In my last post I
used the example of Brexit to show that politicians, even when their
ideas are seen as seriously harmful by most experts, will still find
policy entrepreneurs to give them enough information to sound
knowledgeable when they appear on the media. But this may be an
extreme example of a more general phenomenon, which I would describe
as the breakdown of the way expertise is utilised by government: a
breakdown of what I call the Knowledge Transmission Mechanism.
It is nothing new,
of course. The first example I ever had experience of was as an
economist at the Treasury when Mrs. Thatcher became Prime Minister.
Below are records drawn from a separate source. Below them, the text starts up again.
Lemma highestHandWinner_spec_witness :
  ∃ l1 l2, players opening = l1 ++ highestHandWinner opening (players opening) :: l2 ∧
    (∀ p, p ∈ l1 → outscored (score opening p) (score opening (highestHandWinner opening (players opening)))) ∧
    (∀ p, p ∈ l2 → ¬ outscored (score opening (highestHandWinner opening (players opening))) (score opening p)).
Proof.
  refine (highestHandWinner_spec opening (players opening) (live_cards _ (proj2 opening_ok)) _ _).
  - done.
  - apply (bool_decide_unpack _). vm_compute. exact I.
Defined.

Lemma card_effects_witness :
  (∀ g, elim (applyPing opening "bob" g) =
    if decide (head (hand opening "bob") = Some g) then appendUnique (elim opening) "bob"
    else elim opening) ∧
  (∀ x y hx hy, hand opening "ana" = x :: hx → hand opening "bob" = y :: hy →
    elim (applyBufferOverflow opening "ana" "bob") =
      if decide (cardValue x < cardValue y)%Z then appendUnique (elim opening) "ana"
      else if decide (cardValue y < cardValue x)%Z then appendUnique (elim opening) "bob"
      else elim opening) ∧
  (hand (applySwap opening "ana" "bob") "ana" = hand opening "bob" ∧
   hand (applySwap opening "ana" "bob") "bob" = hand opening "ana" ∧
   ∀ q, q ≠ "ana" → q ≠ "bob" → hand (applySwap opening "ana" "bob") q = hand opening q) ∧
  (∀ c h, hand opening "bob" = c :: h →
    ∃ r, reveals_of (applySniffer opening "ana" "bob") = Some r ∧ r !! "ana" = Some (Str c) ∧
         ∀ q, q ≠ "ana" → r !! q = default ∅ (reveals_of opening) !! q).
Proof.
  refine (card_effects opening "ana" "bob" _ _); apply (bool_decide_unpack _); vm_compute; exact I.
Defined.

Lemma ValidateMove_guards_witness :
  Move_PlayerID ana_pings = CurrentPlayerID opening ∧
  CurrentPlayerID opening ∉ elim opening ∧
  card_of ana_pings ∈ hand opening (CurrentPlayerID opening) ∧
  (card_of ana_pings ∈ [CardPing; CardSniffer; CardBufferOverflow; CardSwap] →
   target_of ana_pings ≠ "" → targetable opening (CurrentPlayerID opening) (target_of ana_pings)) ∧
  (card_of ana_pings = CardReboot → target_of ana_pings ≠ "" →
   target_of ana_pings ≠ CurrentPlayerID opening →
   targetable opening (CurrentPlayerID opening) (target_of ana_pings)).
Proof.
  refine (ValidateMove_guards opening ana_pings ana_pings_valid _ opening_phase).
  apply (bool_decide_unpack _); vm_compute; exact I.
Defined.

(** Ana holds the Encrypted Key and a Swap. *)
Definition key_and_swap : GameState :=
  setData "hands" (MapStrs (<["ana" := [CardSwap; CardEncryptedKey]]> {["bob" := [CardPing]]})) opening.

Definition ana_plays_key : Move := mkMove "ana" {["card" := Str CardEncryptedKey]} 0.

Lemma encrypted_key_forced_witness : card_of ana_plays_key = CardEncryptedKey.
Proof.
  refine (encrypted_key_forced key_and_swap ana_plays_key _ _ _ _ _).
  - vm_compute. reflexivity.
  - apply (bool_decide_unpack _); vm_compute; exact I.
  - vm_compute. reflexivity.
  - apply (bool_decide_unpack _); vm_compute; exact I.
  - left. apply (bool_decide_unpack _); vm_compute; exact I.
Defined.

Lemma reload_transparent_witness :
  ValidateMove (reload opening) ana_pings = ValidateMove opening ana_pings ∧
  @ApplyMove zeroPRNG (reload opening) ana_pings = @ApplyMove zeroPRNG opening ana_pings ∧
  IsOver (reload opening) = IsOver opening.
Proof.
  refine (@reload_transparent zeroPRNG opening ana_pings (proj1 opening_ok) _).
  vm_compute. reflexivity.
Defined.

(** The same table with another card in Bob's hand. *)
Definition bob_has (c : string) : GameState :=
  setData "hands" (MapStrs (<["ana" := [CardPing; CardPing]]> {["bob" := [c]]})) opening.

Lemma bob_has_indistinguishable c c' : indistinguishable "ana" (bob_has c) (bob_has c').
Proof.
  unfold bob_has. generalize opening. intros st.
  split; cbn [CurrentPlayerID setData Data]; try reflexivity.
  - intros k Hk. rewrite !lookup_insert_ne; [done|..];
      intros <-; apply Hk; unfold withheld; set_solver.
  - unfold getHands. by rewrite !lookup_insert_eq.
  - unfold getHands. rewrite !lookup_insert_eq.
    by rewrite !dom_insert_L, !dom_singleton_L.
  - intros _. by rewrite !lookup_insert_ne by done.
  - unfold reveals_of. rewrite !Data_setData, !lookup_insert_ne by done.
    by destruct (Data st !! "private_reveals") as [[]|].
Qed.

Lemma FilterState_noninterference_witness :
  FilterState (bob_has CardRoot) "ana" = FilterState (bob_has CardPing) "ana".
Proof.
  refine (FilterState_noninterference (bob_has CardPing) (bob_has CardRoot) "ana" _
    (bob_has_indistinguishable _ _)).
  apply (bool_decide_unpack _); vm_compute; exact I.
Defined.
As far as her new Treasury team were concerned, most Treasury civil
servants were not ‘one of us’, and they had little time for their
advice. When Treasury economists predicted a recession in 1980, they
were ignored. (There was a recession.) As the young Treasury
economist I was then, the contrast with the ever curious Denis Healey was quite
shocking.
Even back then,
Conservative ministers tended to seek advice from City economists
rather than academic economists, which may be one reason why the
record of Conservative Chancellors in running the economy from
Thatcher onward is so much worse
than the 13 years of Labour government. Part of the role of right
wing think tanks is to hide that fact, which they do very
successfully. It is why the 364 academic economists in 1981 who
attacked Conservative macro policy are generally thought to have been
wrong, when in reality they were broadly right. This was perhaps the
beginning of the Conservative party’s disdain of experts who
interfered with their ideological projects.
The use of partisan
think tanks and experts by the political right is now well
established in both the US and UK. In contrast the last Labour
government was much more open in its use of at least economic advice,
but its biggest mistake was in ignoring expert advice on Iraq. There
may be some on the left that would like to replicate the way the
political right works for Labour under its new leadership, by
suggesting for example that conventional economists are inherently
hostile to its policies.
But this is not how
the Knowledge Transmission Mechanism (KTM) is supposed to work. Good
ideas and good evidence do not have to come with a left, right or
centre political label attached. When I have advised political
parties or governments or economic institutions I have not given them
advice which is only appropriate if the recipient wears a particular
political colour. A good understanding of how the economy works does
not require a particular political allegiance.
I wonder how much
the trend towards the delegation of decisions to independent bodies,
and suggestions to do more of that, is a reaction to this growing
politicisation of expert advice. I was listening to an interesting
Resolution Foundation podcast
based on a new book
from Paul Tucker, which was all about the conditions for successful
delegation. One of the participants, Kate Barker, gave an example
where she thought proposals for delegation went too far: the LSE’s
Growth Commission.
I turned quickly to
the Growth Commission’s 2017 report
to see what Kate had in mind. I suspect it could be this.
“The ultimate objective is a long term industrial strategy that is isolated from political cycles. An independent body should strive to overcome fragmentation across different levels of government.”
Now there may be a
case for delegating the implementation of an industrial body
to an independent body, just as the implementation of monetary policy
is delegated to the Bank in the UK. Just as Chancellors may alter the
timing of interest rate changes for political ends, ministers may
also skew the distribution of industrial policy to favour some
constituencies over others. To a considerable extent this is what the
Growth Commission proposes. But I suspect saying that you want
industrial policy “isolated from political cycles” portrays an
underlying deep discontent with how the Knowledge Transmission
Mechanism has broken down.
This is not a post
about the merits or otherwise of delegation (on which Paul Tucker has
sensible things to say), but an attempt to describe one reason why
experts or civil servants may be increasingly inclined to suggest
delegation. Put simply, if politicians base policy on an ideology
that requires shutting expertise out, independent bodies that let
expertise back in become increasingly attractive.
BTW In your penultimate para I assume you mean "industrial strategy" not "industrial body".
ReplyDeleteIs it the KTM that has broken down or is it a combination of inability to agree such a strategy in the first place across political lines combined with a scepticism that it would work in the long term without political interference.
There is also the more fundamental issue of delegation ( for which there is a place) and the slippery slope away from democracy and towards crony capitalism. In the US the presence of lobbyists has gradually corrupted the political process to the extent where you might not call the present situation a democracy. How much of a step is it from independent adviser to outright lobbyist.
My point is that the distance between "shutting expertise out" and "independent bodies that let expertise back in" may not be as great as you think.
The problem is that monetary transmission mechanisms are fables, and experts are really just useful idiots that are cited in support of ideological policies that those in control of the Bank of England or the government want to push. The same experts are ignored if they don't support the ideology. Arbitrary ideology is the operating principle; neither monetary transmission nor your analogous knowledge transmission is actually mechanized despite all the stories you might tell.
ReplyDeleteTl;dr: experts are just pushing their own ideology, same as politicians. You're angry because their stories are more popular than your own tall tales.